The past as it appeared to those present : "class" in the eye of the beholder in 1930s and 1940s New Zealand society.
Degree GrantorUniversity of Canterbury
Degree NameMaster of Arts
The aim of this thesis is to gain a specific understanding of an important period of New Zealand's social history, from the perspective of people who were actually there. The focus is on how a range of New Zealanders living during the 1930s and 1940s defined, discussed, and disputed the significance of "class" in their society. There is a dearth of historical research about class and the social imagery of class in New Zealand, and particularly in relation to the 1930s and 1940s. While the dearth serves to highlight the uniqueness and value of this thesis, it also exacerbates the methodological and conceptual issues that are inevitably bound up in any study of class imagery. In an age where academics increasingly stress that class is no longer a relevant or worthwhile subject for research, how can the concept be gainfully employed? Do the present-day researcher's a priori assumptions about class inevitably impede finding out how the "insider", or New Zealanders in the past, understood class?
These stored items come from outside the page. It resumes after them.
(** One insertion of a fresh key adds one pair to the values carried,
    under the id [insertNode] gives to the node of the key. *)
Lemma insertNode_values parts : forall root value,
  parts <> [] ->
  Forall (fun seg => plainEnd seg = true) parts ->
  value <> ""%string ->
  idsBuilt root ->
  ~ In (ID root ++ joinLeading parts)%string (map fst (valuesOf root)) ->
  Permutation (valuesOf (insertNode root parts value))
              (((ID root ++ joinLeading parts)%string, value) :: valuesOf root).
Proof.
  induction parts as [|part rest IH];
    intros root value Hne Hparts Hval Hroot Hfresh; [contradiction|].
  inversion Hparts as [|? ? Hpart Hrest]; subst.
  pose proof (TrimSuffix_plainEnd (ID root) part Hpart) as Htrim.
  apply String.eqb_neq in Hval.
  destruct (insertNode_cons root part rest value)
    as [[_ ->] | (l1 & c & l2 & E & Hn & _ & ->)].
  - (* a node is created *)
    rewrite (valuesOf_eq (setChildren _ _)), (valuesOf_eq root).
    cbn [Children setChildren]. rewrite flat_map_app. cbn [flat_map].
    rewrite app_nil_r.
    change (carried (setChildren root _)) with (carried root).
    rewrite app_assoc. apply Permutation_add_last.
    rewrite joinLeading_cons.
    destruct rest as [|r rest].
    + cbn [insertNode]. unfold valuesOf, newNodeOf. cbn [nodes flat_map lastPart].
      unfold carried. cbn [Value ID]. rewrite Hval, Htrim. cbn.
      rewrite append_nil_r. reflexivity.
    + rewrite <- Htrim.
      change (strings.TrimSuffix (ID root ++ "/" ++ part) "/")
        with (ID (newNodeOf root part (r :: rest) value)).
      apply (IH (newNodeOf root part (r :: rest) value) value);
        try assumption; try discriminate.
      * now apply String.eqb_neq.
      * apply idsBuilt_leaf.
      * intros [].
  - (* the node of the part exists *)
    assert (Hc : In c (Children root)).
    { rewrite E. apply in_or_app. right. now left. }
    destruct (idsBuilt_inv _ Hroot _ Hc) as [Hid Hic].
    rewrite Hn, Htrim in Hid.
    rewrite (valuesOf_eq (setChildren _ _)), (valuesOf_eq root).
    cbn [Children setChildren]. rewrite E, !flat_map_app. cbn [flat_map].
    change (carried (setChildren root _)) with (carried root).
    rewrite !app_assoc.
    rewrite <- !(app_assoc (carried root ++ flat_map valuesOf l1)).
    apply Permutation_insert_middle.
    rewrite joinLeading_cons, <- Hid.
    destruct rest as [|r rest].
    + cbn [insertNode foundChild lastPart joinLeading fold_right].
      rewrite append_nil_r.
      rewrite (valuesOf_eq (setValue c value)), (valuesOf_eq c).
      cbn [Children setValue]. unfold carried at 1.
      cbn [Value ID setValue]. rewrite Hval. cbn [app]. apply perm_skip.
      unfold carried. destruct (String.eqb_spec (Value c) "") as [_|Hv];
        [reflexivity|].
      exfalso. apply Hfresh. apply in_map_iff.
      exists (ID c, Value c). split.
      * cbn [fst joinLeading fold_right]. rewrite Hid.
        now rewrite append_nil_r.
      * apply (valuesOf_child root c _ Hc). rewrite valuesOf_eq.
        apply in_or_app. left. unfold carried.
        apply String.eqb_neq in Hv. rewrite Hv. now left.
    + cbn [foundChild lastPart].
      apply IH; try assumption; try discriminate.
      * now apply String.eqb_neq.
      * intros Hin. apply Hfresh. rewrite joinLeading_cons, <- Hid.
        apply in_map_iff in Hin as (kv & Hk & Hin).
        apply in_map_iff. exists kv. split; [assumption|].
        now apply (valuesOf_child root c).
Qed.

End Values.

(** ** The order of children *)

Section Order.

Lemma extends_intro t t' cs' added :
  ID t' = ID t -> Name t' = Name t ->
  Forall2 extends (Children t) cs' -> Children t' = cs' ++ added ->
  extends t t'.
Proof.
  destruct t as [id name v cs], t' as [id' name' v' cs''].
  cbn. intros -> -> H ->. now constructor.
Qed.

Lemma extends_inv t t' :
  extends t t' ->
  ID t' = ID t /\ Name t' = Name t /\
  exists cs' added, Forall2 extends (Children t) cs'
                    /\ Children t' = cs' ++ added.
Proof. intros H. inversion H; subst. cbn. eauto 6. Qed.
(** * A shallow embedding of [regex.py]

    The Python module builds a graph of [State] objects from a pattern
    ([RegexFSM.__init__]) and walks it over an input ([check_string]).

    Every [State] subclass declares [next_states: list[State] = []] in its
    class body and no [__init__] ever rebinds it, so [x.next_states] is the
    one list object of the class of [x]: six lists in the whole module,
    shared by all instances and by all automata built in the process.  The
    embedding keeps exactly that: a [store] with the allocated objects and
    the six class-level lists. *)

From Stdlib Require Import NArith String Ascii.
From stdpp Require Import gmap list.

Local Open Scope nat_scope.
Local Set Warnings "-clear-no-such-hyp".

(** ** Strings *)

(** A Python [str] is a sequence of code points. *)
Definition char := N.
Definition str := list char.

(** Literals of the source, written as Rocq strings. *)
Definition py (s : string) : str := N_of_ascii <$> list_ascii_of_string s.

Definition dot : char := N_of_ascii "."%char.
Definition star : char := N_of_ascii "*"%char.
Definition plus : char := N_of_ascii "+"%char.

(** [str.isascii] on a one-character string. *)
Definition isascii (c : char) : bool := (c <? 128)%N.

(** ** Objects and the module state *)

Definition addr := nat.
(** The value of [pow] at a base of exactly zero (of either sign) and an
    exponent among -1, 0.5 and 2 is not a NaN, for the scalar function and
    for the value field of the one on [Evaluation]s.  Nothing is said of the
    derivatives: the specification does not fix them at a base of zero. *)
Lemma pow_of_zero_value_is_not_nan
  (libm_pow : double -> double -> double)
  (derivatives_at_zero : list double -> double -> list double)
  (s : bool) (derivs : list double) :
  let base := DenseAd.mkEvaluation (S754_zero s) derivs in
  let ad_pow := DenseAd.pow libm_pow derivatives_at_zero in
  (isnan (pow libm_pow (S754_zero s) Examples.d_minus_1) = false /\
   isnan (pow libm_pow (S754_zero s) Examples.d_half) = false /\
   isnan (pow libm_pow (S754_zero s) Examples.d_2) = false) /\
  (DenseAd.isnan (ad_pow base Examples.d_minus_1) = false /\
   DenseAd.isnan (ad_pow base Examples.d_half) = false /\
   DenseAd.isnan (ad_pow base Examples.d_2) = false).
Proof.
  cbv zeta.
  destruct (pow_of_zero libm_pow s) as [E1 [E2 E3]].
  split.
  - rewrite E1, E2, E3. repeat split; reflexivity.
  - unfold DenseAd.isnan, DenseAd.pow. cbv zeta.
    cbn [DenseAd.value DenseAd.derivatives].
    assert (Hz : SFeqb (S754_zero s) zero = true) by (destruct s; reflexivity).
    rewrite Hz. cbn [DenseAd.value].
    rewrite E1, E2, E3. repeat split; reflexivity.
Qed.

(** In a release build an argument outside the domain is computed with:
    [pC] at [Swe = -1] with [alpha = 2] raises a negative base to the power
    [-0.5] and returns a NaN, where the debug build stops at the assertion. *)
Lemma release_build_computes_nan (libm_pow : double -> double -> double) :
  @saturation_ok _ (ops libm_pow) Examples.d_minus_1 = false /\
  @pC _ (ops libm_pow) ReleaseBuild (mkParams Examples.d_1000 Examples.d_2) Examples.d_minus_1
    = Value nan /\
  @pC _ (ops libm_pow) DebugBuild (mkParams Examples.d_1000 Examples.d_2) Examples.d_minus_1
    = AssertionFailed.
Proof. repeat split; vm_compute; reflexivity. Qed.
Lemma update_stores_shallow_merge_witness :
  cached restored_store = [] /\
  JsMap.get (VStr "t1") (sequences restored_store) = Some seq_t1 /\
  fst (update "t1" patch_v2 restored_store) = Returned tt /\
  JsMap.get (VStr "t1") (sequences (snd (update "t1" patch_v2 restored_store))) =
    Some (spread seq_t1 patch_v2) /\
  spread seq_t1 patch_v2 !! "v" = Some (VNum 2) /\
  spread seq_t1 patch_v2 !! "topic" = Some (VStr "t1").
Proof.
  split; [reflexivity |]. split; [reflexivity |].
  destruct (update_stores_shallow_merge restored_store "t1" seq_t1 patch_v2)
    as (Hret & _ & Hget & Hfields & _); [reflexivity | reflexivity |].
  split; [exact Hret |]. split; [exact Hget |].
  split; [rewrite (Hfields "v") | rewrite (Hfields "topic")]; reflexivity.
Defined.

(** C10. When [update] or [delete] on a topic the store holds resolves, the
    entry of every other key is what it was: [update] rewrites the entry of
    its topic only, [delete] removes the entry of its topic only. *)
Theorem update_delete_frame
    (st st' : State) (topic : string) (u : Patch) (reason : Reason) (k : value) :
  JsMap.has (VStr topic) (sequences st) = true ->
  k <> VStr topic ->
  (update topic u st = (Returned tt, st') ->
   JsMap.get k (sequences st') = JsMap.get k (sequences st)) /\
  (delete topic reason st = (Returned tt, st') ->
   JsMap.get k (sequences st') = JsMap.get k (sequences st) /\
   JsMap.get (VStr topic) (sequences st') = None).
Proof.
  intros Hh Hk. apply has_get in Hh as [current Hg]. split.
  - intros Hu. pose proof (update_returned_open _ _ _ _ Hu) as Hc.
    rewrite (update_present topic current u st Hc Hg) in Hu.
    injection Hu as <-. simpl. apply get_set_ne. congruence.
  - intros Hd. pose proof (delete_returned_open _ _ _ _ Hd) as Hc.
    rewrite (delete_present topic current reason st Hc Hg) in Hd.
    injection Hd as <-. simpl. split.
    + apply get_delete_ne. congruence.
    + apply get_delete_eq.
Qed.

Lemma update_delete_frame_witness :
  JsMap.has (VStr "t1") (sequences restored_store) = true /\
  VStr "t2" <> VStr "t1" /\
  JsMap.get (VStr "t2") (sequences (snd (update "t1" patch_v2 restored_store))) =
    Some seq_t2 /\
  JsMap.get (VStr "t2") (sequences (snd (delete "t1" reason_done restored_store))) =
    Some seq_t2.
Proof.
  split; [reflexivity |]. split; [discriminate |]. split.
  - destruct (update_delete_frame restored_store
                (snd (update "t1" patch_v2 restored_store))
                "t1" patch_v2 reason_done (VStr "t2")) as [Hu _];
      [reflexivity | discriminate |].
    rewrite Hu; reflexivity.
  - destruct (update_delete_frame restored_store
                (snd (delete "t1" reason_done restored_store))
                "t1" patch_v2 reason_done (VStr "t2")) as [_ Hd];
      [reflexivity | discriminate |].
    destruct Hd as [Hd _]; [reflexivity |]. rewrite Hd; reflexivity.
Defined.

(** ** [set] on a new topic *)

(** C1. What [set] does on a topic the store does not hold, with the gate
    open: it resolves and emits [created], the write that follows carries
    the values as they were, and [sequences] is not touched; so the [get]
    that follows rejects with [NoMatchingTopic] and does not return the
    sequence. *)
Theorem set_new_topic_then_get
    (st : State) (topic : string) (sequence : Sequence) :
  cached st = [] ->
  JsMap.has (VStr topic) (sequences st) = false ->
  let st' := snd (set topic sequence st) in
  fst (set topic sequence st) = Returned tt /\
  sequences st' = sequences st /\
  trace st' =
    trace st ++ [Emit (Created topic sequence); SetItem (getStorageKey st) (values st)] /\
  get topic st' = (Threw (NoMatchingTopic (getStateContext st) topic), st').
Proof.
  intros Hc Hh st'. subst st'.
  unfold set, bind. rewrite (isEnabled_open st Hc). rewrite Hh. simpl.
  split; [done |]. split; [done |]. split; [by rewrite <- app_assoc |].
  exact (get_absent topic (emit (Created topic sequence) st) Hc Hh).
Qed.

Lemma set_new_topic_then_get_witness :
  cached sample_store = [] /\
  JsMap.has (VStr "t1") (sequences sample_store) = false /\
  fst (set "t1" seq_t1 sample_store) = Returned tt /\
  sequences (snd (set "t1" seq_t1 sample_store)) = [] /\
  fst (get "t1" (snd (set "t1" seq_t1 sample_store))) =
    Threw (NoMatchingTopic "client session" "t1").
Proof.
  split; [reflexivity |]. split; [reflexivity |].
  destruct (set_new_topic_then_get sample_store "t1" seq_t1)
    as (Hret & Hseq & _ & Hget); [reflexivity | reflexivity |].
  split; [exact Hret |]. split; [exact Hseq |].
  rewrite Hget. reflexivity.
Defined.

(** ** Restore *)

Lemma forEach_set_objects (items : list Sequence) (st : State) :
  forEach_set (List.map Some items) st =
    (Returned tt,
     with_sequences
       (fold_left (fun m s => JsMap.set (topic_of s) s m) items (sequences st)) st).
Proof.
  revert st. induction items as [|s items IH]; intros st; simpl.
  - unfold ret. by rewrite with_sequences_id.
  - unfold bind, modify. by rewrite IH.
Qed.

(** Records with pairwise distinct topics, none of them in the table yet, go
    into the table one after the other. *)
Lemma fold_set_distinct (items : list Sequence) (m : list (value * Sequence)) :
  NoDup (JsMap.keys m ++ List.map topic_of items) ->
  fold_left (fun m s => JsMap.set (topic_of s) s m) items m =
    m ++ List.map (fun s => (topic_of s, s)) items.
Proof.
  revert m. induction items as [|s items IH]; intros m Hnd; simpl.
  - by rewrite app_nil_r.
  - assert (Hfresh : topic_of s ∉ JsMap.keys m).
    { apply NoDup_app in Hnd as (_ & Hdisj & _). intros Hin.
      apply (Hdisj _ Hin). simpl. apply elem_of_cons. by left. }
    rewrite (set_fresh _ _ _ Hfresh). rewrite IH.
    + by rewrite <- app_assoc.
    + unfold JsMap.keys in *. rewrite map_app. simpl.
      rewrite <- app_assoc. exact Hnd.
Qed.

(** [forEach] writes the table and nothing else, and it never parks. *)
Lemma forEach_set_frame (items : list entry) (st : State) :
  trace (snd (forEach_set items st)) = trace st /\
  writes (snd (forEach_set items st)) = writes st /\
  client (snd (forEach_set items st)) = client st /\
  logger (snd (forEach_set items st)) = logger st /\
  cached (snd (forEach_set items st)) = cached st /\
  parked (snd (forEach_set items st)) = parked st /\
  fst (forEach_set items st) <> Parked.
Proof.
  revert st. induction items as [|[s|] items IH]; intros st; simpl.
  - repeat split; discriminate.
  - unfold bind, modify. apply (IH (with_sequences _ st)).
  - repeat split; discriminate.
Qed.

(** What [init] leaves in the trace: the read, and [enabled] when the
    snapshot went in.  It hands nothing to the adapter to write. *)
Lemma init_effect (r : read_result) (st : State) :
  fst (init r st) = Returned tt /\
  (exists rest, (rest = [] \/ rest = [Emit Enabled]) /\
     trace (snd (init r st)) = trace st ++ GetItem (getStorageKey st) :: rest) /\
  writes (snd (init r st)) = writes st /\
  client (snd (init r st)) = client st /\
  logger (snd (init r st)) = logger st.
Proof.
  unfold init, restore, restore_try, bind, modify.
  destruct r as [reason | [| | items]]; cbv beta iota.
  1-3: (split; [done |]; split; [exists []; by split; [left|] | done]).
  destruct items as [|e items]; cbv beta iota.
  { split; [done |]; split; [exists []; by split; [left|] | done]. }
  remember (e :: items) as l eqn:Hl. clear Hl.
  set (st1 := record _ st).
  destruct (negb (Nat.eqb (JsMap.size (sequences st1)) 0)).
  { split; [done |]; split; [exists []; by split; [left|] | done]. }
  unfold enable, bind, modify. set (st2 := with_cached l st1).
  destruct (forEach_set_frame l st2) as (Htr & Hw & Hcl & Hlog & _ & _ & Hnp).
  destruct (forEach_set l st2) as [[u|err|] st3]; simpl in *.
  - split; [done |]. split; [| done].
    exists [Emit Enabled]. split; [by right |].
    rewrite Htr. by rewrite <- app_assoc.
  - split; [done |]. split; [| done].
    exists []. split; [by left |]. by rewrite Htr.
  - done.
Qed.

Lemma count_actions_app p tr tr' :
  count_actions p (tr ++ tr') = count_actions p tr + count_actions p tr'.
Proof. unfold count_actions. by rewrite List.filter_app, length_app. Qed.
Given the methodological problems of previous international class imagery research, and the almost invariable ambiguity of a class image, how can one attempt to bridge the gap between past and present understandings of class? These key questions are addressed throughout the study of a wide range of academic, polemical, political, official, personal, media, and fictional primary sources. Ultimately this thesis shows that in the New Zealand context, class imagery analysis, despite its inherent difficulties, provides much historical insight about national mentalities, myths, and rhetoric related to and about class. In a society that has traditionally prided itself on its egalitarianism and classlessness, this insight is especially intriguing.